**Data records**
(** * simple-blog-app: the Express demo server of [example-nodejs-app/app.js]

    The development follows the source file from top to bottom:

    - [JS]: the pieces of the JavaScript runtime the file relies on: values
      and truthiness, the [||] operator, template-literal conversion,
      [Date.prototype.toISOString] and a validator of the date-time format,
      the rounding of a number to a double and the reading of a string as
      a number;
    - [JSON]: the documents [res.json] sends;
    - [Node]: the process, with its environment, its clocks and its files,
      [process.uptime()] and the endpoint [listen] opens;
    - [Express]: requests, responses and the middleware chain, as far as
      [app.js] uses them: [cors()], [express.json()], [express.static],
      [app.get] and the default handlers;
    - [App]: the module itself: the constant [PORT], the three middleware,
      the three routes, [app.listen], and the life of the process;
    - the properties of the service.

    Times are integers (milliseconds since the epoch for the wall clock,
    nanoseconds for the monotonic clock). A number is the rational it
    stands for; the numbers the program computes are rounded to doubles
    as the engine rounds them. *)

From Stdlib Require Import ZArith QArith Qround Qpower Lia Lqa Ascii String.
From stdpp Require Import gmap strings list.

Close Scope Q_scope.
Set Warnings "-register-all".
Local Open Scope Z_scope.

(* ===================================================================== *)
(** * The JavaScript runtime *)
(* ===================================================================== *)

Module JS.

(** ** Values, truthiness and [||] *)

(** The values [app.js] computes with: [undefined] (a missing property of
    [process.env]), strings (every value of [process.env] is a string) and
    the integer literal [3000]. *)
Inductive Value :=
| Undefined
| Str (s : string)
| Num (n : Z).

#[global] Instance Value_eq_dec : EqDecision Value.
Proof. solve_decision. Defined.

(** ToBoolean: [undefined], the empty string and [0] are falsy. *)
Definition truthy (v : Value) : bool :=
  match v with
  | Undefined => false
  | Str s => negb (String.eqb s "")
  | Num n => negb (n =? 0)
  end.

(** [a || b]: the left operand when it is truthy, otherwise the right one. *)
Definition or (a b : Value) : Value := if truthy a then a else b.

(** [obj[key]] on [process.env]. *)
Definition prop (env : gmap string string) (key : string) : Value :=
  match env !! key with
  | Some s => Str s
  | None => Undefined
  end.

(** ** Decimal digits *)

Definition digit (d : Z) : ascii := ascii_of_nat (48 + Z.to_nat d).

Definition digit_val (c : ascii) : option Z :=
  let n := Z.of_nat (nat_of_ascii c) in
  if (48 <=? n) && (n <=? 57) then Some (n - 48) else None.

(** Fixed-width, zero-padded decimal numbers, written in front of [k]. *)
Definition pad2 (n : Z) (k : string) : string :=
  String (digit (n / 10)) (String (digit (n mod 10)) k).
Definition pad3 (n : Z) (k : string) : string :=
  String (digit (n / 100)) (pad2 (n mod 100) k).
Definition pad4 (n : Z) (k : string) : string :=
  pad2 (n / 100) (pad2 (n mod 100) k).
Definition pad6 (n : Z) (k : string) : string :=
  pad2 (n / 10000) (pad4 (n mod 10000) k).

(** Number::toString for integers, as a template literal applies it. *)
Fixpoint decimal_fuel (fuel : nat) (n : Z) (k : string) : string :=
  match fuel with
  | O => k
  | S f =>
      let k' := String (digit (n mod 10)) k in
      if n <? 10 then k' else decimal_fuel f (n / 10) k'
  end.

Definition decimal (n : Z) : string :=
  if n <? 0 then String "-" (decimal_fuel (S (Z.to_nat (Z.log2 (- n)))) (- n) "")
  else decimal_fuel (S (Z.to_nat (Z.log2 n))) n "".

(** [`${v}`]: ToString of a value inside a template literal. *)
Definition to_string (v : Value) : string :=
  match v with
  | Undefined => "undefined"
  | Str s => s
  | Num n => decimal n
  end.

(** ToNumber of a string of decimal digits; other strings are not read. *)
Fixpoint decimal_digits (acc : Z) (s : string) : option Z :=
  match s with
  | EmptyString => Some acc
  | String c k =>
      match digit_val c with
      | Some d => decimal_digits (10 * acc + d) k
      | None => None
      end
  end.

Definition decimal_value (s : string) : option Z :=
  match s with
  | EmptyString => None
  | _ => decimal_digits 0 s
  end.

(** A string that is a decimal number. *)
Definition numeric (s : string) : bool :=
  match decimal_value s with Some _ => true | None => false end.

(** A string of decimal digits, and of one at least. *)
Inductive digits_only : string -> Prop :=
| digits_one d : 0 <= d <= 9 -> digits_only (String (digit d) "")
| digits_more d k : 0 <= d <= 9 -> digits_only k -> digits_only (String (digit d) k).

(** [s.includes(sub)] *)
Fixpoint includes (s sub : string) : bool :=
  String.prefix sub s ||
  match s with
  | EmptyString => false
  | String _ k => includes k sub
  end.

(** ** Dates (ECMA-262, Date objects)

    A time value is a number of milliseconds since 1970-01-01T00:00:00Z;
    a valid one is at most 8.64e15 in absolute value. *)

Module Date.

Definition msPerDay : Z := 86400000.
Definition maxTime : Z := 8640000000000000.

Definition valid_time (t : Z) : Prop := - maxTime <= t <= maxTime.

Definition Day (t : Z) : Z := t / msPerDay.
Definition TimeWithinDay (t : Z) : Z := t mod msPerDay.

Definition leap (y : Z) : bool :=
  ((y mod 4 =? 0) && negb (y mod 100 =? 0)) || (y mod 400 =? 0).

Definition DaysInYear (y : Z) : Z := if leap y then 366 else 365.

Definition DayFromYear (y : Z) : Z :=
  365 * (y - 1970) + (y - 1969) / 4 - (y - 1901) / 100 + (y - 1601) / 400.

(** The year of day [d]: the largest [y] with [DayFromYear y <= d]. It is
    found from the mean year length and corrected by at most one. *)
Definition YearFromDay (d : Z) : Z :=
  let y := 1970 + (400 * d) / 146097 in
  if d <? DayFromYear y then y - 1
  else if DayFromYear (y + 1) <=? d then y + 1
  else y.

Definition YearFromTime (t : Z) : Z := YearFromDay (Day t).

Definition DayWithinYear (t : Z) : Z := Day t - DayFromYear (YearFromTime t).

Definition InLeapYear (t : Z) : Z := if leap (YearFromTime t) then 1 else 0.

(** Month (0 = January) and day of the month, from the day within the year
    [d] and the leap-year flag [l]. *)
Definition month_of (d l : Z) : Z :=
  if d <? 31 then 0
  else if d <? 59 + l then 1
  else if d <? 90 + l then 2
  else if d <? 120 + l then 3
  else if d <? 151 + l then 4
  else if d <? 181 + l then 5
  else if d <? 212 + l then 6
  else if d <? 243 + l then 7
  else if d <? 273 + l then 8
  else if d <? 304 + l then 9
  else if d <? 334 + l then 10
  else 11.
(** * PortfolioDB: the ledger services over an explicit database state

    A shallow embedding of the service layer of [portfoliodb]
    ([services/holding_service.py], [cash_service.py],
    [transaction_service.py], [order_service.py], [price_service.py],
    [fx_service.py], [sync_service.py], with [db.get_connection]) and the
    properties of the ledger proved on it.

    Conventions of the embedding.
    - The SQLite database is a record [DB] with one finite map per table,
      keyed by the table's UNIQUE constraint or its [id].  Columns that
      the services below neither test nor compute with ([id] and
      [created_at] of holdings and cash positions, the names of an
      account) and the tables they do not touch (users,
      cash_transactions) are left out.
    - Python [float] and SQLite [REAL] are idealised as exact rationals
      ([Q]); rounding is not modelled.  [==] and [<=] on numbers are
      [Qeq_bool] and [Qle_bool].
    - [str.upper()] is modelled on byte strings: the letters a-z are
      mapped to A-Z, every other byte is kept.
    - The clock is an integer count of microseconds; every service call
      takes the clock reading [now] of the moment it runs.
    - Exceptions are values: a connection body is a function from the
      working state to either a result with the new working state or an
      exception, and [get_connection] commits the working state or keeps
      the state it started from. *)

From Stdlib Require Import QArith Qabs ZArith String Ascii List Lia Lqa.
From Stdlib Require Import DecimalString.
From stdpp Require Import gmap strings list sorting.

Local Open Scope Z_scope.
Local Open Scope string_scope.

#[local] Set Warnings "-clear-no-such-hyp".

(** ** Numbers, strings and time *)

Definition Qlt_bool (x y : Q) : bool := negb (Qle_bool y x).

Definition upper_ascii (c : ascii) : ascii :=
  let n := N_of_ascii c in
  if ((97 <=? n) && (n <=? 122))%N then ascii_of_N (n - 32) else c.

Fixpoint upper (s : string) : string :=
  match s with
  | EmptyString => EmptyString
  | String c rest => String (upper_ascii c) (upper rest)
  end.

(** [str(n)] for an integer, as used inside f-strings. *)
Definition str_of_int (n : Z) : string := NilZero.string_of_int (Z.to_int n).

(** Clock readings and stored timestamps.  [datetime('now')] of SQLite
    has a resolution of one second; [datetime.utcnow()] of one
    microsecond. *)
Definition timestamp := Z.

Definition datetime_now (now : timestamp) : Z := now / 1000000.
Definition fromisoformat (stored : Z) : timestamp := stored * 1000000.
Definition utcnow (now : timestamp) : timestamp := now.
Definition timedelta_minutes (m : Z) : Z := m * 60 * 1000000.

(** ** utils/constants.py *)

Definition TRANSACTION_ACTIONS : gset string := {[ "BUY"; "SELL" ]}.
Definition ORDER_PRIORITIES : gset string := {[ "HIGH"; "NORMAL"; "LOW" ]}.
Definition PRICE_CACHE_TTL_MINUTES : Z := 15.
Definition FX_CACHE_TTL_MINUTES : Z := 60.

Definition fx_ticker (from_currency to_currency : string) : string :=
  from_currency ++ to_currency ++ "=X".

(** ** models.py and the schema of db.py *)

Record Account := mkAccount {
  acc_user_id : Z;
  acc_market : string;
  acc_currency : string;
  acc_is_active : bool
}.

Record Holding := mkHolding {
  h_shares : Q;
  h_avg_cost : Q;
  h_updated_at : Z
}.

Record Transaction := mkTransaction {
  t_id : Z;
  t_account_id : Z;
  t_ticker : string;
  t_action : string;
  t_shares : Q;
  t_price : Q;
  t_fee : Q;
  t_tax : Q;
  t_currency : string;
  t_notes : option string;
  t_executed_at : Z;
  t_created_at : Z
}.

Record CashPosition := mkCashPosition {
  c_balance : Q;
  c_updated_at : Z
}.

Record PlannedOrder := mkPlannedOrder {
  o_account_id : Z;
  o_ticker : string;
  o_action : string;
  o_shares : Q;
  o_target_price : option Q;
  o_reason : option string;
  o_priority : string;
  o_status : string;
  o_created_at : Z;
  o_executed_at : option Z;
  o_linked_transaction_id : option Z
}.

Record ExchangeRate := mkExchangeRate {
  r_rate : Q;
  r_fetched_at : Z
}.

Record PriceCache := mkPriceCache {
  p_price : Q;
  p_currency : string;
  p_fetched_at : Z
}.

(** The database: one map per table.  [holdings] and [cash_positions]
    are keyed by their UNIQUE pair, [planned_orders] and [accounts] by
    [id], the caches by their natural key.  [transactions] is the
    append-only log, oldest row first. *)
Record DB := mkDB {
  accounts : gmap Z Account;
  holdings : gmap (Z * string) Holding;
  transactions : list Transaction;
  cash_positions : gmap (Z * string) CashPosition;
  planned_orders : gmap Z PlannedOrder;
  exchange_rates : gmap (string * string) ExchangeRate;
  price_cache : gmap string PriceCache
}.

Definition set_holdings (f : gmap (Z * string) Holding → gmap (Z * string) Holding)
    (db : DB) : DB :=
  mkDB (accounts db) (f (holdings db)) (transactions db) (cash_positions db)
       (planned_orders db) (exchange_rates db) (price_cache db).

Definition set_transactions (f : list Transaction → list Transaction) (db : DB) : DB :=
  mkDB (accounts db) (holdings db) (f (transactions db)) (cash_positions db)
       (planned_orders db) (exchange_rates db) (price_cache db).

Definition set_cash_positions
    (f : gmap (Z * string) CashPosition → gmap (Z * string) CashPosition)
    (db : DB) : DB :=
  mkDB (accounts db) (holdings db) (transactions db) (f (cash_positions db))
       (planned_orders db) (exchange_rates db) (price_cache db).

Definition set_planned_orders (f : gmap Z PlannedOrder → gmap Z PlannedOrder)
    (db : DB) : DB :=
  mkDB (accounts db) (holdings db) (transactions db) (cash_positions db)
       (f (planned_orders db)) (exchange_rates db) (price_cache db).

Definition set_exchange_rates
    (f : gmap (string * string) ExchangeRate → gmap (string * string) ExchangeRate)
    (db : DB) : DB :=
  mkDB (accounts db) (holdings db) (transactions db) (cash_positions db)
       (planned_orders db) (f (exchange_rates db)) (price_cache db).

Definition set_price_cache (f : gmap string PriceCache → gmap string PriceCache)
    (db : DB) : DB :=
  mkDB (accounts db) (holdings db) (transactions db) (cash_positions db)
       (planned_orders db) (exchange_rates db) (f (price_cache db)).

**Exercise**
Set down the lines of the listing word for word, from its first line through the line containing "- the properties of the service.". Both of those lines belong in the answer, and no others do.

**Answer to this task**
(** * simple-blog-app: the Express demo server of [example-nodejs-app/app.js]

    The development follows the source file from top to bottom:

    - [JS]: the pieces of the JavaScript runtime the file relies on: values
      and truthiness, the [||] operator, template-literal conversion,
      [Date.prototype.toISOString] and a validator of the date-time format,
      the rounding of a number to a double and the reading of a string as
      a number;
    - [JSON]: the documents [res.json] sends;
    - [Node]: the process, with its environment, its clocks and its files,
      [process.uptime()] and the endpoint [listen] opens;
    - [Express]: requests, responses and the middleware chain, as far as
      [app.js] uses them: [cors()], [express.json()], [express.static],
      [app.get] and the default handlers;
    - [App]: the module itself: the constant [PORT], the three middleware,
      the three routes, [app.listen], and the life of the process;
    - the properties of the service.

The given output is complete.